A question I asked myself a lot when building this section of the blog was, “why should South Asians listen to you about fashion & lifestyle?” There are hundreds of other South Asian blogs or social media accounts that already share Desi fashion tips and Desi American styles.
As I started thinking about pieces that I thought South Asian American audiences would resonate with, the topics I came up with felt like I was putting my cultural identity into a small box of visual aesthetics.
Talking about keeping tikkas in place and swapping crop tops for sari blouses didn’t encompass the extent to which Indian culture shows up in my daily life.
I want to share my culture from a holistic view. So, I think it’s right to show you how I got to where I am, how my culture has formed me, and how I intend to engage with it here and on all my platforms.
I have a pretty typical story for an Indian American. I went to school with mostly white kids and I didn’t really see other Indian people in my school clubs or sports teams. I was best friends with one of the only other Asian kids in my grade and generally hung out with the (few) non-white kids at my school.

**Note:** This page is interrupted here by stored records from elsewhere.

(* ===== verification/Floats.v ===== *)
(** Floats: what the program uses of f32 and f64.

    A float is its IEEE value; conversions and the four operations round to nearest, ties to
    even, as SpecFloat does. Texts are those of Rust's Display and FromStr. *)

From Stdlib Require Export SpecFloat.
From Stdlib Require Import ZArith Ascii.
From S2P Require Import Prelude Text.

(** * Arithmetic *)

Notation f64 := spec_float.
Notation f32 := spec_float.
Notation f64_mul := (SFmul 53 1024).
Notation f64_div := (SFdiv 53 1024).

(** The float of the given precision nearest to [m * 10 ^ e]. *)
Definition decimal (prec emax : Z) (m : positive) (e : Z) : spec_float :=
  if (0 <=? e)%Z then binary_normalize prec emax (Z.pos m * 10 ^ e) 0 false
  else SFdiv prec emax (S754_finite false m 0) (S754_finite false (Z.to_pos (10 ^ (- e))) 0).

(** [n as f64]. *)
Definition f64_of_N (n : N) : f64 := binary_normalize 53 1024 (Z.of_N n) 0 false.

Definition f64_decimal (m : positive) (e : Z) : f64 := decimal 53 1024 m e.
Definition f32_decimal (m : positive) (e : Z) : f32 := decimal 24 128 m e.

Definition f64_neg (b : bool) (x : f64) : f64 := if b then SFopp x else x.

Definition is_finite (x : f64) : bool :=
  match x with S754_zero _ | S754_finite _ _ _ => true | _ => false end.

Definition i64_max : Z := 9223372036854775807.

(** [x.floor() as i64]: the cast saturates, and sends NaN to zero. *)
Definition floor_i64 (x : f64) : Z :=
  match x with
  | S754_nan | S754_zero _ => 0
  | S754_infinity s => if s then - i64_max - 1 else i64_max
  | S754_finite s m e =>
      let v := if s then Z.neg m else Z.pos m in
      let fl := if (0 <=? e)%Z then v * 2 ^ e else v / 2 ^ (- e) in
      Z.max (- i64_max - 1) (Z.min fl i64_max)
  end%Z.

(** The quotient to the nearest integer, ties to even. *)
Definition div_round (n d : Z) : Z :=
  let q := (n / d)%Z in
  match (2 * (n mod d) ?= d)%Z with
  | Lt => q
  | Gt => q + 1
  | Eq => if Z.even q then q else q + 1
  end%Z.

(** * Text *)

(** [{x:.k}]. *)
Definition show_fixed (k : nat) (x : f64) : string :=
  let sign (s : bool) := if s then "-" else "" in
  let unit := (10 ^ Z.of_nat k)%Z in
  let digits (v : Z) :=
    show_N (Z.to_N (v / unit))
    +:+ (if k is O then "" else "." +:+ pad_left k (show_N (Z.to_N (v mod unit)))) in
  match x with
  | S754_nan => "NaN"
  | S754_infinity s => sign s +:+ "inf"
  | S754_zero s => sign s +:+ digits 0%Z
  | S754_finite s m e =>
      sign s +:+ digits (if (0 <=? e)%Z then Z.pos m * 2 ^ e * unit
                         else div_round (Z.pos m * unit) (2 ^ (- e)))%Z
  end.

(** [str::parse::<f64>]. *)
Fixpoint take_digits (s : string) : string * string :=
  match s with
  | "" => ("", "")
  | String c s' =>
      if is_ascii_digit c then let (a, b) := take_digits s' in (String c a, b) else ("", s)
  end.

Definition strip_sign (s : string) : bool * string :=
  match s with
  | String "-"%char s' => (true, s')
  | String "+"%char s' => (false, s')
  | _ => (false, s)
  end.

Definition digits_value (s : string) : N :=
  match parse_digits s 0 with Some n => n | None => 0 end.

(** The exponent part at the end of a number, if nothing else follows. *)
Definition parse_exponent (s : string) : option Z :=
  match s with
  | "" => Some 0%Z
  | String c s' =>
      if Ascii.eqb c "e" || Ascii.eqb c "E" then
        let (neg, s') := strip_sign s' in
        let (ds, rest) := take_digits s' in
        if str_is_empty ds || negb (str_is_empty rest) then None
        else Some (if neg then - Z.of_N (digits_value ds) else Z.of_N (digits_value ds))%Z
      else None
  end.

Definition parse_f64 (s : string) : option f64 :=
  let (neg, s) := strip_sign s in
  let word := lowercase s in
  if bool_decide (word = "inf") || bool_decide (word = "infinity") then
    Some (S754_infinity neg)
  else if bool_decide (word = "nan") then Some S754_nan
  else
    let (whole, s) := take_digits s in
    let (frac, s) := match s with String "."%char s' => take_digits s' | _ => ("", s) end in
    if str_is_empty whole && str_is_empty frac then None
    else
      e ← parse_exponent s;
      Some (match digits_value (whole +:+ frac) with
            | 0%N => S754_zero neg
            | N.pos m => f64_neg neg (f64_decimal m (e - Z.of_nat (String.length frac)))
            end).


(** [{x}]: the fewest digits that read back as the same float, the closest such, written
    without an exponent. The digits of [n / d] before the point, less the zeros after it. *)
Fixpoint leading_zeros (fuel : nat) (n d : Z) : Z :=
  match fuel with
  | O => 0
  | S fuel => if (d <=? n * 10)%Z then 0 else 1 + leading_zeros fuel (n * 10) d
  end%Z.

Definition point_of (n d : Z) : Z :=
  if (d <=? n)%Z then Z.of_nat (String.length (show_N (Z.to_N (n / d))))
  else (- leading_zeros 400 n d)%Z.

(** The candidates of [k] digits next to [n / d], and the closer of those that read back. *)
Definition closest (prec emax : Z) (x : spec_float) (n d : Z) (point : Z) (k : nat) : option Z :=
  let e := (point - Z.of_nat k)%Z in
  let n' := if (0 <=? e)%Z then n else (n * 10 ^ (- e))%Z in
  let d' := if (0 <=? e)%Z then (d * 10 ^ e)%Z else d in
  let lo := (n' / d')%Z in
  let ok (c : Z) := (0 <? c)%Z && SFeqb (decimal prec emax (Z.to_pos c) e) x in
  let hi_closer := (d' <? 2 * (n' mod d'))%Z in
  if ok lo && negb (hi_closer && ok (lo + 1)%Z) then Some lo
  else if ok (lo + 1)%Z then Some (lo + 1)%Z else None.

Fixpoint shortest (prec emax : Z) (x : spec_float) (n d point : Z) (k fuel : nat) :
    option (Z * nat) :=
  match fuel with
  | O => None
  | S fuel =>
      match closest prec emax x n d point k with
      | Some c => Some (c, k)
      | None => shortest prec emax x n d point (S k) fuel
      end
  end.

(** Digits with the point after the first [point] of them. *)
Definition place_point (digits : string) (point : Z) : string :=
  let len := Z.of_nat (String.length digits) in
  if (point <=? 0)%Z then "0." +:+ string_repeat "0" (Z.to_nat (- point)) +:+ digits
  else if (len <=? point)%Z then digits +:+ string_repeat "0" (Z.to_nat (point - len))
  else String.substring 0 (Z.to_nat point) digits +:+ "."
       +:+ String.substring (Z.to_nat point) (String.length digits) digits.

Definition show_float (prec emax : Z) (x : spec_float) : string :=
  let sign (s : bool) := if s then "-" else "" in
  match x with
  | S754_nan => "NaN"
  | S754_infinity s => sign s +:+ "inf"
  | S754_zero s => sign s +:+ "0"
  | S754_finite s m e =>
      let n := (Z.pos m * 2 ^ Z.max e 0)%Z in let d := (2 ^ Z.max (- e) 0)%Z in
      let point := point_of n d in
      sign s +:+ match shortest prec emax (S754_finite false m e) n d point 1 17 with
                 | Some (c, k) =>
                     let digits := show_N (Z.to_N c) in
                     place_point digits
                       (point + Z.of_nat (String.length digits) - Z.of_nat k)%Z
                 | None => ""
                 end
  end.

Definition show_f32 (x : f32) : string := show_float 24 128 x.
Definition show_f64 (x : f64) : string := show_float 53 1024 x.

Lemma float_texts :
  show_f32 (f32_decimal 48 (-1)) = "4.8" ∧ show_f32 (f32_decimal 2 0) = "2"
  ∧ show_f32 (f32_decimal 1 (-3)) = "0.001" ∧ show_f32 (f32_decimal 16777216 0) = "16777216"
  ∧ show_f64 (f64_decimal 3 (-1)) = "0.3" ∧ show_f64 (f64_of_N 100) = "100"
  ∧ show_f64 (SFadd 53 1024 (f64_decimal 1 (-1)) (f64_decimal 2 (-1))) = "0.30000000000000004"
  ∧ parse_f64 "1e-3" = Some (f64_decimal 1 (-3)) ∧ parse_f64 "1." = Some (f64_of_N 1)
  ∧ parse_f64 "." = None.
Proof. by vm_compute. Qed.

But regardless of what I saw in the classroom or after school, every other part of my life was rooted in the culture my parents came from. After school, I’d barter with my mom by offering my labor in chopping vegetables if she promised to turn them into a bhindi or paneer sabji. I’d learn (more like absorb) Hindi by watching my mom’s favorite soap operas on ZeeTV and reading subtitles until I didn’t need to.
On Thursdays, I would go to my Bharatanatyam lessons, which were my main (formal) education in Hindu mythology and Indian culture. The art and the discipline showed me so much more about my heritage than I would ever find at my school on Teal Drive.

Weekends were always spent being surrounded by a huge extended family that had also found a new home in the Bay. My cousins helped raise me and I feel like I attribute most of my values to the lessons that I learned at family parties.
My family found ways to bring their home here that always grounded our roots even when they were transplanted 8,000 miles from their home.
But if I think about how my cultural identity defines my lived experience, I take so much pride in sharing the beauty that I’ve grown up around.
From the way I engage with fashion to the way I contextualize my spirituality and morality, every part of who I am is undeniably linked to the culture I was raised around.
This narrative will likely feel familiar to a lot of Desi Americans. It feels rosy, warm, and centers a romanticized lens on the second-generation American experience. However, I’m definitely glossing over some very valid issues I’ve faced within Indian culture, including experiences of misogyny and fatphobia that have taken years of emotional energy to unpack.
That’s why I’ve never particularly resonated with the (few) narratives of Indians that appear in Western media. There are obvious problems with the ways that white people have portrayed Indians throughout history. But even recently, as Indian Americans make space in the media for our narratives, I still find myself left wanting.
The current popular stories of Indian American experiences on social media feel like they exoticize our culture. There are countless Indian Americans capitalizing on our culture’s fashion, art, food, and visual beauty. But in doing so, we’ve painted the South Asian American experience as a monolith and displayed the beauty of our culture without acknowledging the harder parts of it.
It’s almost like the way that Indian Americans share our narratives has been reactionary to the negative portrayals of Indians in Western media.

We pick and choose the parts of our culture that we like to talk about, which is exactly what we get mad at white people for doing when we call them out for “cultural appropriation.”
There are valid criticisms of Indian culture that need to be investigated and rectified. But a lot of us are so used to having to defend our culture to white people that we won’t criticize our own culture in order to appear unified against the oppressor.
While trying to counteract the negative stereotypes of Indians in Westerm media and appease the white gaze, we have lost sight of the struggle for equity that we really need. We are catering our representation of Indian culture to a non-Indian audience, which erases the real prejudices and discrimination that our communities perpetuate.
I don’t want to view my culture from the white gaze. I don’t want to understand my culture as it relates to whiteness or in the ways that it has been appreciated by white people. I want to be intentional with the ways that I represent my cultural identity because not all representation is good representation. Our portrayals of our culture convey our community’s values to non-Indian people. As such, we need to critically examine representation of the Indian American narrative even if (and arguably, especially when) it comes from Indian Americans.
I want this lifestyle section to not only reflect the ways in which my culture appears in my daily life, but also the ways in which I show up for my culture and its people. There may be some light-hearted pieces about South Asian fashion, but I want those to be balanced with real discussions of the harder pills to swallow. I’m still educating myself on a lot of these subjects, but I hope we can take that journey together.